(* ===== verification/SpawnFuture.v ===== *)
(** * spawn_future

    Models backport/cpp26/execution/spawn_future.hpp: an operation that is started
    at once, and a sender that receives its result, in any threads.  [X] is the
    type of values, [E] that of errors, [std::exception_ptr] among them; whether
    something throws is a parameter.  Critical sections and atomic exchanges are
    the steps.  [reset] of a stop callback keeps it from being called; that it also
    waits for a call that is under way is left out, so the caller may go on
    earlier than it does. *)
From S2P Require Import Prelude.

#[local] Open Scope prog_scope.

Section spawn_future.
Context {X E : Type}.
Implicit Types (e ex : E) (vs : list X) (throws : option E).

Inductive run_phase := Running | Done.
(** [__result_variant] *)
Inductive result := Monostate | ValueResult vs | ErrorResult e | StoppedResult.
Inductive consume_result := Registered | DeliverNow | AlreadyConsumed.
Inductive signal := SetValue vs | SetError e | SetStopped.

(** [__shared_state]: [consumer_cb] tells whether the consumer is registered,
    [env_stop] whether the callback on the token of the environment is. *)
Record shared_state := SharedState {
  phase : run_phase;
  consumer_taken : bool;
  res : result;
  consumer_cb : bool;
  stop_requested : bool;
  env_stop : bool;
  keepalive : bool;
}.
Implicit Types st : shared_state.

Definition new_state : shared_state := SharedState Running false Monostate false false false false.
Definition set_keepalive b st :=
  SharedState (phase st) (consumer_taken st) (res st) (consumer_cb st) (stop_requested st) (env_stop st) b.
Definition set_env_stop b st :=
  SharedState (phase st) (consumer_taken st) (res st) (consumer_cb st) (stop_requested st) b (keepalive st).
Definition set_taken st :=
  SharedState (phase st) true (res st) (consumer_cb st) (stop_requested st) (env_stop st) (keepalive st).
Definition set_consumer b st :=
  SharedState (phase st) (consumer_taken st) (res st) b (stop_requested st) (env_stop st) (keepalive st).

(** The end of the operation with result [r]: whether there is a consumer to be
    delivered to. *)
Definition finish r : prog shared_state bool := fun st =>
  Some (consumer_cb st, SharedState Done (consumer_taken st) r false (stop_requested st) (env_stop st) (keepalive st)).

(** The locked part of [__complete_with], where moving the result may throw, and
    of [__try_cancel]. *)
Definition complete_store alt throws : prog shared_state bool :=
  p ← read phase;
  match p with
  | Done => give false
  | Running => finish (match throws with None => alt | Some ex => ErrorResult ex end)
  end.
Definition cancel_store : prog shared_state bool :=
  p ← read phase;
  match p with
  | Done => give false
  | Running => finish StoppedResult
  end.

Definition request_stop : prog shared_state unit :=
  modify (fun st => SharedState (phase st) (consumer_taken st) (res st) (consumer_cb st) true (env_stop st) (keepalive st)).

(** The locked part of [__abandon_unconsumed]: whether to request a stop. *)
Definition abandon_unconsumed : prog shared_state bool :=
  t ← read consumer_taken;
  if t : bool then give false
  else
    modify set_taken;;
    p ← read phase;
    give (match p with Done => false | Running => true end).

Definition consume : prog shared_state consume_result :=
  t ← read consumer_taken;
  if t : bool then give AlreadyConsumed
  else
    modify set_taken;;
    p ← read phase;
    match p with
    | Done => give DeliverNow
    | Running => modify (set_consumer true);; give Registered
    end.

Definition detach_consumer : prog shared_state unit := modify (set_consumer false).

Definition deliver_to (r : result) : signal :=
  match r with
  | Monostate | StoppedResult => SetStopped
  | ValueResult vs => SetValue vs
  | ErrorResult e => SetError e
  end.

(** ** The system

    [__consumer]: [active], whether it refers to the state, and whether its stop
    callback is registered. *)
Record consumer := Consumer { active : bool; has_state : bool; stop_callback : bool }.

(** Where the spawned operation is: in [__start], running, in [__complete_with]. *)
Inductive source_phase :=
  | Beginning
  | Installing
  | Connecting
  | Operating
  | ResetEnv (alt : result) throws
  | Storing (alt : result) throws
  | Delivering
  | Telling
  | Releasing
  | Over.

(** Where the callback on the token of the consumer's receiver is, in
    [__try_cancel]. *)
Inductive callback_phase :=
  | NotCalled
  | Requesting
  | CancelStoring
  | CancelDelivering
  | CancelTelling
  | CallbackOver.

(** Where the user of the sender is: in [spawn_future], before [connect], before
    [start], in [start], or after one of those, or dropping the sender.  [start]
    looks at the stop token, may have to cancel, registers the callback (which
    may be called at once), consumes and maybe delivers; or it fails, with a
    deliver of the exception, from the first part or from consuming. *)
Inductive user_phase :=
  | Spawning
  | Unconnected
  | Connected
  | Looking
  | DirectRequest
  | DirectStore
  | DirectDeliver
  | DirectTell
  | Emplacing
  | CalledInline
  | Consuming
  | DeliveringNow
  | TellingNow
  | DeliveringStopped
  | TellingStopped
  | Failing ex (consuming : bool)
  | TellingError ex (consuming : bool)
  | FailAbandon
  | FailRequest
  | Returned
  | Dropping
  | DropRequest
  | Gone.

(** Where [~__op] is. *)
Inductive destroy_phase :=
  | NotDestroyed
  | AbandonLock
  | AbandonRequest
  | Claiming
  | Detaching
  | Resetting
  | Stopping
  | Destroyed.

(** How the operation completes; what that leaves as the result. *)
Inductive completion := ByValue vs throws | ByError e throws | ByStopped.
Definition alternative (c : completion) : result :=
  match c with
  | ByValue vs None => ValueResult vs
  | ByError e None => ErrorResult e
  | ByValue _ (Some ex) | ByError _ (Some ex) => ErrorResult ex
  | ByStopped => StoppedResult
  end.

(** [outcome], [cancelled], [refused] and [log] record what [__complete_with]
    stored, whether [__try_cancel] did, the exception of [start] and the signals
    to the consumer's receiver. *)
Record system := System {
  shared : shared_state;
  cons : consumer;
  source : source_phase;
  callback : callback_phase;
  user : user_phase;
  destroyer : destroy_phase;
  outcome : option result;
  cancelled : bool;
  refused : option E;
  log : list signal;
}.
Implicit Types sy : system.

(** [__spawn_future]: the scope may refuse to associate. *)
Definition init (associated : bool) : system :=
  System new_state (Consumer true false false)
    (if associated then Beginning else ResetEnv StoppedResult None) NotCalled Spawning NotDestroyed None false None [].

Definition set_shared st sy := System st (cons sy) (source sy) (callback sy) (user sy) (destroyer sy) (outcome sy) (cancelled sy) (refused sy) (log sy).
Definition set_cons c sy := System (shared sy) c (source sy) (callback sy) (user sy) (destroyer sy) (outcome sy) (cancelled sy) (refused sy) (log sy).
Definition set_source p sy := System (shared sy) (cons sy) p (callback sy) (user sy) (destroyer sy) (outcome sy) (cancelled sy) (refused sy) (log sy).
Definition set_callback p sy := System (shared sy) (cons sy) (source sy) p (user sy) (destroyer sy) (outcome sy) (cancelled sy) (refused sy) (log sy).
Definition set_user p sy := System (shared sy) (cons sy) (source sy) (callback sy) p (destroyer sy) (outcome sy) (cancelled sy) (refused sy) (log sy).
Definition set_destroyer p sy := System (shared sy) (cons sy) (source sy) (callback sy) (user sy) p (outcome sy) (cancelled sy) (refused sy) (log sy).
Definition set_outcome r sy := System (shared sy) (cons sy) (source sy) (callback sy) (user sy) (destroyer sy) (Some r) (cancelled sy) (refused sy) (log sy).
Definition set_cancelled sy := System (shared sy) (cons sy) (source sy) (callback sy) (user sy) (destroyer sy) (outcome sy) true (refused sy) (log sy).
Definition set_refused ex sy := System (shared sy) (cons sy) (source sy) (callback sy) (user sy) (destroyer sy) (outcome sy) (cancelled sy) (Some ex) (log sy).

Definition on_state {A} (p : prog shared_state A) (f : A -> system -> system) sy : option system :=
  match p (shared sy) with Some (a, st) => Some (f a (set_shared st sy)) | None => None end.

(** The deliveries of a consumer: the exchange of [active], and what the winner
    does: release the state, reset the callback and send the signal. *)
Definition claim (won lost : system -> system) sy : system :=
  if active (cons sy) then won (set_cons (Consumer false (has_state (cons sy)) (stop_callback (cons sy))) sy)
  else lost sy.
Definition tell (sig : signal) sy : system :=
  System (shared sy) (Consumer (active (cons sy)) false false) (source sy) (callback sy) (user sy) (destroyer sy)
    (outcome sy) (cancelled sy) (refused sy) (log sy ++ [sig]).
Definition tell_result sy : system := tell (deliver_to (res (shared sy))) sy.

(** A successful [__complete_with] or [__try_cancel] is recorded. *)
Definition recorded (f : system -> system) st sy : system :=
  match phase st with Running => f sy | Done => sy end.

(** Steps of the operation.  [install] tells what the environment's token does. *)
Inductive install := NoToken | Installed | AlreadyStopped | InstallThrows ex.
Definition source_step (i : install) throws sy : option system :=
  match source sy with
  | Beginning => on_state (modify (set_keepalive true)) (fun _ => set_source Installing) sy
  | Installing =>
      match i with
      | NoToken => Some (set_source Connecting sy)
      | Installed => on_state (modify (set_env_stop true)) (fun _ => set_source Connecting) sy
      | AlreadyStopped => on_state (request_stop;; modify (set_env_stop true)) (fun _ => set_source Connecting) sy
      | InstallThrows ex => Some (set_source (ResetEnv (ErrorResult ex) None) sy)
      end
  | Connecting =>
      Some (set_source (match throws with None => Operating | Some ex => ResetEnv (ErrorResult ex) None end) sy)
  | ResetEnv alt t => on_state (modify (set_env_stop false)) (fun _ => set_source (Storing alt t)) sy
  | Storing alt t =>
      on_state (complete_store alt t) (fun cb sy' =>
        set_source (if cb : bool then Delivering else Releasing)
          (recorded (set_outcome (match t with None => alt | Some ex => ErrorResult ex end)) (shared sy) sy')) sy
  | Delivering => Some (claim (set_source Telling) (set_source Releasing) sy)
  | Telling => Some (set_source Releasing (tell_result sy))
  | Releasing => on_state (modify (set_keepalive false)) (fun _ => set_source Over) sy
  | Operating | Over => None
  end.

(** [__try_cancel]: its first and its second step. *)
Definition cancel_request (f : system -> system) sy : option system := on_state request_stop (fun _ => f) sy.
Definition cancel_lock (f : bool -> system -> system) sy : option system :=
  on_state cancel_store (fun cb sy' => f cb (recorded set_cancelled (shared sy) sy')) sy.

Definition callback_step sy : option system :=
  match callback sy with
  | Requesting => cancel_request (set_callback CancelStoring) sy
  | CancelStoring => cancel_lock (fun cb => set_callback (if cb : bool then CancelDelivering else CallbackOver)) sy
  | CancelDelivering => Some (claim (set_callback CancelTelling) (set_callback CallbackOver) sy)
  | CancelTelling => Some (set_callback CallbackOver (tell_result sy))
  | NotCalled | CallbackOver => None
  end.

(** Steps of [start] and of dropping a sender.  [look] is what the token of the
    receiver says; [inline] whether the callback is called when it is registered. *)
Inductive look := LookThrows ex | IsRequested | IsPossible | NotPossible.
Definition user_step (l : look) (inline : bool) throws sy : option system :=
  match user sy with
  | Looking =>
      let sy := set_cons (Consumer (active (cons sy)) true (stop_callback (cons sy))) sy in
      Some (match l with
        | LookThrows ex => set_user (Failing ex false) (set_refused ex sy)
        | IsRequested => set_user DirectRequest sy
        | IsPossible => set_user Emplacing sy
        | NotPossible => set_user Consuming sy
        end)
  | DirectRequest => cancel_request (set_user DirectStore) sy
  | DirectStore => cancel_lock (fun cb => set_user (if cb : bool then DirectDeliver else Emplacing)) sy
  | DirectDeliver => Some (claim (set_user DirectTell) (set_user Emplacing) sy)
  | DirectTell => Some (set_user Emplacing (tell_result sy))
  | Emplacing =>
      match throws with
      | Some ex => Some (set_user (Failing ex false) (set_refused ex sy))
      | None =>
          let sy := set_cons (Consumer (active (cons sy)) (has_state (cons sy)) true) sy in
          Some (if inline then set_callback Requesting (set_user CalledInline sy) else set_user Consuming sy)
      end
  | CalledInline => match callback sy with CallbackOver => Some (set_user Consuming sy) | _ => None end
  | Consuming =>
      match throws with
      | Some ex => Some (set_user (Failing ex true) (set_refused ex sy))
      | None =>
          on_state consume (fun r => set_user
            (match r with Registered => Returned | DeliverNow => DeliveringNow | AlreadyConsumed => DeliveringStopped end)) sy
      end
  | DeliveringNow => Some (claim (set_user TellingNow) (set_user Returned) sy)
  | TellingNow => Some (set_user Returned (tell_result sy))
  | DeliveringStopped => Some (claim (set_user TellingStopped) (set_user Returned) sy)
  | TellingStopped => Some (set_user Returned (tell SetStopped sy))
  | Failing ex c =>
      Some (claim (set_user (TellingError ex c)) (set_user (if c then FailRequest else FailAbandon)) sy)
  | TellingError ex c => Some (set_user (if c then FailRequest else FailAbandon) (tell (SetError ex) sy))
  | FailAbandon => on_state abandon_unconsumed (fun b => set_user (if b : bool then FailRequest else Returned)) sy
  | FailRequest => on_state request_stop (fun _ => set_user Returned) sy
  | Dropping => on_state abandon_unconsumed (fun b => set_user (if b : bool then DropRequest else Gone)) sy
  | DropRequest => on_state request_stop (fun _ => set_user Gone) sy
  | Spawning | Unconnected | Connected | Returned | Gone => None
  end.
==============================
Where does the string "NotPossible" appear in the records above? Return every line that holds it.

Inductive look := LookThrows ex | IsRequested | IsPossible | NotPossible.
        | NotPossible => set_user Consuming sy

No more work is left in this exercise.